BEGIN INFORMATION SHOWN
(** [x || d] on numbers: [0] is falsy. *)
Definition orElse (x d : Z) : Z := if x =? 0 then d else x.

Definition Qleb (x y : Q) : bool := Qle_bool x y.
Definition Qltb (x y : Q) : bool := negb (Qle_bool y x).

(** [Math.round] rounds halves up. *)
Definition Math_round (x : Q) : Z := Qfloor (x + (1 # 2)).
Definition Math_floor (x : Q) : Z := Qfloor x.
Definition Math_ceil (x : Q) : Z := Qceiling x.

(** [Math.round(x * 60) / 60] *)
Definition roundToMinute (x : Q) : Q := inject_Z (Math_round (x * 60)) / 60.

(** [Array.prototype.sort] is stable; [le a b] stands for
    [compare(a, b) <= 0].  For a comparator that is a total preorder every
    stable sort returns the same array, which this insertion sort computes. *)
Section Sort.
Context {A : Type} (le : A -> A -> bool).

Fixpoint insert (x : A) (l : list A) : list A :=
  match l with
  | [] => [x]
  | y :: l' => if le x y then x :: l else y :: insert x l'
  end.

Fixpoint sort (l : list A) : list A :=
  match l with
  | [] => []
  | x :: l' => insert x (sort l')
  end.
End Sort.

(** A property key is an array index when it is the canonical decimal
    string of an integer below 2^32 - 1. *)
Definition arrayIndex (k : string) : option N :=
  match NilEmpty.uint_of_string k with
  | Some d =>
      let n := N.of_uint d in
      if (String.eqb (NilEmpty.string_of_uint (N.to_uint n)) k
          && (n <? 4294967295)%N)%bool
      then Some n else None
  | None => None
  end.

Definition isIndexKey {V : Type} (e : string * V) : bool :=
  match arrayIndex (fst e) with Some _ => true | None => false end.

Definition indexOf {V : Type} (e : string * V) : N :=
  match arrayIndex (fst e) with Some n => n | None => 0%N end.

(** [Object.entries] / [Object.keys]: array-index keys first, in ascending
    numeric order, then the other string keys in insertion order. *)
Definition entries {V : Type} (o : list (string * V)) : list (string * V) :=
  sort (fun a b => (indexOf a <=? indexOf b)%N) (filter isIndexKey o)
    ++ filter (fun e => negb (isIndexKey e)) o.

(** [o[k]] and [o[k] = v] on an object used as a dictionary. *)
Section Dict.
Context {K V : Type} (eqb : K -> K -> bool).

Fixpoint get (o : list (K * V)) (k : K) : option V :=
  match o with
  | [] => None
  | (k', v) :: o' => if eqb k k' then Some v else get o' k
  end.

Fixpoint set (o : list (K * V)) (k : K) (v : V) : list (K * V) :=
  match o with
  | [] => [(k, v)]
  | (k', v') :: o' =>
      if eqb k k' then (k', v) :: o' else (k', v') :: set o' k v
  end.
End Dict.

End Js.

(** ** Dates and times of day *)

Definition DateStr := Z.
Definition Instant := Z.

Definition DAY_MS : Z := 86400000.
Definition MINUTE_MS : Z := 60000.

(** [d.toISOString().split('T')[0]] *)
Definition toISODate (t : Instant) : DateStr := t / DAY_MS.

(** [new Date(dateString)]: midnight UTC of that day. *)
Definition dateOfString (d : DateStr) : Instant := d * DAY_MS.

(** [d.getDay()]: 0 is Sunday; the epoch was a Thursday. *)
Definition getDay (t : Instant) : Z := (t / DAY_MS + 4) mod 7.

(** [d.setDate(d.getDate() + k)] *)
Definition addDays (t : Instant) (k : Z) : Instant := t + k * DAY_MS.

Inductive TimeStr : Type :=
| NoTime : TimeStr                 (* '' *)
| HM : Z -> Z -> TimeStr.          (* `${hh}:${mm}`, two digits each *)

(** Truthiness of a string. *)
Definition hasTime (t : TimeStr) : bool :=
  match t with NoTime => false | HM _ _ => true end.

(** [const [h, m] = t.split(":").map(Number); h * 60 + (m || 0)] *)
Definition minutesOf (t : TimeStr) : Z :=
  match t with NoTime => 0 | HM h m => h * 60 + m end.

(** [`${Math.floor(c / 60)...padStart(2,'0')}:${(c % 60)...padStart(2,'0')}`] *)
Definition formatHM (c : Z) : TimeStr := HM (c / 60) (Z.rem c 60).

(** [a.localeCompare(b) <= 0] on time-of-day strings. *)
Definition timeLeb (a b : TimeStr) : bool :=
  match a, b with
  | NoTime, _ => true
  | HM _ _, NoTime => false
  | HM h1 m1, HM h2 m2 => (h1 <? h2) || ((h1 =? h2) && (m1 <=? m2))
  end.

(** [new Date(`${date}T${time}:00`)]: a local time, invalid unless the time
    of day is a real one. *)
Definition dateAt (d : DateStr) (t : TimeStr) : option Instant :=
  match t with
  | NoTime => None
  | HM h m =>
      if ((0 <=? h) && (h <=? 23) && (0 <=? m) && (m <=? 59)
          || (h =? 24) && (m =? 0))%bool
      then Some (d * DAY_MS + (h * 60 + m) * MINUTE_MS)
      else None
  end.

(** ** Data model ([types.ts]) *)

Inductive TaskStatus : Type := pending | task_in_progress | task_completed.

Record Task : Type := mkTask {
  id : string;
  title : string;
  deadline : Instant;            (* new Date(task.deadline).getTime() *)
  importance : bool;
  estimatedHours : Q;
  task_status : TaskStatus
}.

Inductive SessionStatus : Type :=
| scheduled | in_progress | completed | missed | overdue | rescheduled
| skipped.

Definition SessionStatus_eqb (a b : SessionStatus) : bool :=
  match a, b with
  | scheduled, scheduled | in_progress, in_progress | completed, completed
  | missed, missed | overdue, overdue | rescheduled, rescheduled
  | skipped, skipped => true
  | _, _ => false
  end.

Record StudySession : Type := mkSession {
  taskId : string;
  scheduledTime : DateStr * TimeStr;     (* `${date}` or `${date} ${start}` *)
  startTime : TimeStr;
  endTime : TimeStr;
  allocatedHours : Q;
  sessionNumber : option Z;
  isFlexible : option bool;
  isManualOverride : option bool;
  done : option bool;
  status : option SessionStatus;
  originalTime : option TimeStr;
  originalDate : option DateStr
}.

Record StudyPlan : Type := mkPlan {
  plan_id : DateStr;                     (* `plan-${date}` *)
  date : DateStr;
  plannedTasks : list StudySession;
  totalStudyHours : Q;
  availableHours : Q;
  isOverloaded : option bool
}.

Inductive StudyPlanMode : Type := eisenhower | even.

Record UserSettings : Type := mkSettings {
  dailyAvailableHours : Q;
  workDays : list Z;
  bufferDays : Z;
  minSessionLength : Z;                  (* minutes *)
  bufferTimeBetweenSessions : Z;         (* minutes *)
  studyWindowStartHour : Z;
  studyWindowEndHour : Z;
  studyPlanMode : option StudyPlanMode
}.

Record ModifiedOccurrence : Type := mkModified {
  mod_startTime : option TimeStr;
  mod_endTime : option TimeStr
}.

Record FixedCommitment : Type := mkCommitment {
  commitment_id : string;
  commitment_title : string;
  c_startTime : TimeStr;
  c_endTime : TimeStr;
  recurring : bool;
  daysOfWeek : list Z;
  specificDates : option (list DateStr);
  deletedOccurrences : option (list DateStr);
  modifiedOccurrences : option (list (DateStr * ModifiedOccurrence))
}.

(** Field-wise updates of a session and of a plan (object spread). *)
Definition withTimes (s : StudySession) (st en : TimeStr) : StudySession :=
  mkSession (taskId s) (scheduledTime s) st en (allocatedHours s)
    (sessionNumber s) (isFlexible s) (isManualOverride s) (done s) (status s)
    (originalTime s) (originalDate s).

Definition withSessions (p : StudyPlan) (l : list StudySession) (total : Q)
  : StudyPlan :=
  mkPlan (plan_id p) (date p) l total (availableHours p) (isOverloaded p).

(** Truthiness of the optional fields. *)
Definition isTrue (b : option bool) : bool :=
  match b with Some true => true | _ => false end.

Definition statusIs (s : StudySession) (st : SessionStatus) : bool :=
  match status s with Some st' => SessionStatus_eqb st' st | None => false end.

Definition truthyTime (t : option TimeStr) : bool :=
  match t with Some t' => hasTime t' | None => false end.

Definition truthyDate (d : option DateStr) : bool :=
  match d with Some _ => true | None => false end.

Definition includes (l : list Z) (x : Z) : bool := existsb (Z.eqb x) l.

(** [l?.includes(x)] is falsy when [l] is undefined. *)
Definition optIncludes (l : option (list Z)) (x : Z) : bool :=
  match l with Some l' => includes l' x | None => false end.

(** ** Utility functions *)

(** [getLocalDateString], at the instant [now]. *)
Definition getLocalDateString (now : Instant) : DateStr := toISODate now.

Definition sumHours (l : list StudySession) : Q :=
  fold_left (fun sum session => sum + allocatedHours session)%Q l 0%Q.

Definition calculateTotalStudyHours (plannedTasks : list StudySession) : Q :=
  sumHours
    (filter (fun session => isTrue (done session) || statusIs session skipped)
       plannedTasks).

Definition filterSkippedSessions (sessions : list StudySession)
  : list StudySession :=
  filter (fun session => negb (statusIs session skipped)) sessions.

(** Comparison of two [Date]s; every comparison with an invalid one is false. *)
Definition instLt (a b : option Instant) : bool :=
  match a, b with Some x, Some y => x <? y | _, _ => false end.
Definition instLe (a b : option Instant) : bool :=
  match a, b with Some x, Some y => x <=? y | _, _ => false end.

Definition checkSessionStatus (now : Instant) (session : StudySession)
    (planDate : DateStr) : SessionStatus :=
  let today := getLocalDateString now in
  let sessionStartTime := dateAt planDate (startTime session) in
  let sessionEndTime := dateAt planDate (endTime session) in
  if isTrue (done session) || statusIs session completed then completed
  else if statusIs session skipped then completed
  else if truthyTime (originalTime session) && truthyDate (originalDate session)
  then rescheduled
  else if planDate <? today then
    if truthyTime (originalTime session) && truthyDate (originalDate session)
    then scheduled
    else missed
  else if planDate =? today then
    if instLt (Some now) sessionStartTime then scheduled
    else if instLe sessionStartTime (Some now)
            && instLe (Some now) sessionEndTime
    then in_progress
    else overdue
  else scheduled.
END INFORMATION SHOWN
**WHAT YOU WILL DO:** Quote the records above from their first line through the line containing "K -> bool).", both ends included.

**EXERCISE SOLUTION:**
(** [x || d] on numbers: [0] is falsy. *)
Definition orElse (x d : Z) : Z := if x =? 0 then d else x.

Definition Qleb (x y : Q) : bool := Qle_bool x y.
Definition Qltb (x y : Q) : bool := negb (Qle_bool y x).

(** [Math.round] rounds halves up. *)
Definition Math_round (x : Q) : Z := Qfloor (x + (1 # 2)).
Definition Math_floor (x : Q) : Z := Qfloor x.
Definition Math_ceil (x : Q) : Z := Qceiling x.

(** [Math.round(x * 60) / 60] *)
Definition roundToMinute (x : Q) : Q := inject_Z (Math_round (x * 60)) / 60.

(** [Array.prototype.sort] is stable; [le a b] stands for
    [compare(a, b) <= 0].  For a comparator that is a total preorder every
    stable sort returns the same array, which this insertion sort computes. *)
Section Sort.
Context {A : Type} (le : A -> A -> bool).

Fixpoint insert (x : A) (l : list A) : list A :=
  match l with
  | [] => [x]
  | y :: l' => if le x y then x :: l else y :: insert x l'
  end.

Fixpoint sort (l : list A) : list A :=
  match l with
  | [] => []
  | x :: l' => insert x (sort l')
  end.
End Sort.

(** A property key is an array index when it is the canonical decimal
    string of an integer below 2^32 - 1. *)
Definition arrayIndex (k : string) : option N :=
  match NilEmpty.uint_of_string k with
  | Some d =>
      let n := N.of_uint d in
      if (String.eqb (NilEmpty.string_of_uint (N.to_uint n)) k
          && (n <? 4294967295)%N)%bool
      then Some n else None
  | None => None
  end.

Definition isIndexKey {V : Type} (e : string * V) : bool :=
  match arrayIndex (fst e) with Some _ => true | None => false end.

Definition indexOf {V : Type} (e : string * V) : N :=
  match arrayIndex (fst e) with Some n => n | None => 0%N end.

(** [Object.entries] / [Object.keys]: array-index keys first, in ascending
    numeric order, then the other string keys in insertion order. *)
Definition entries {V : Type} (o : list (string * V)) : list (string * V) :=
  sort (fun a b => (indexOf a <=? indexOf b)%N) (filter isIndexKey o)
    ++ filter (fun e => negb (isIndexKey e)) o.

(** [o[k]] and [o[k] = v] on an object used as a dictionary. *)
Section Dict.
Context {K V : Type} (eqb : K -> K -> bool).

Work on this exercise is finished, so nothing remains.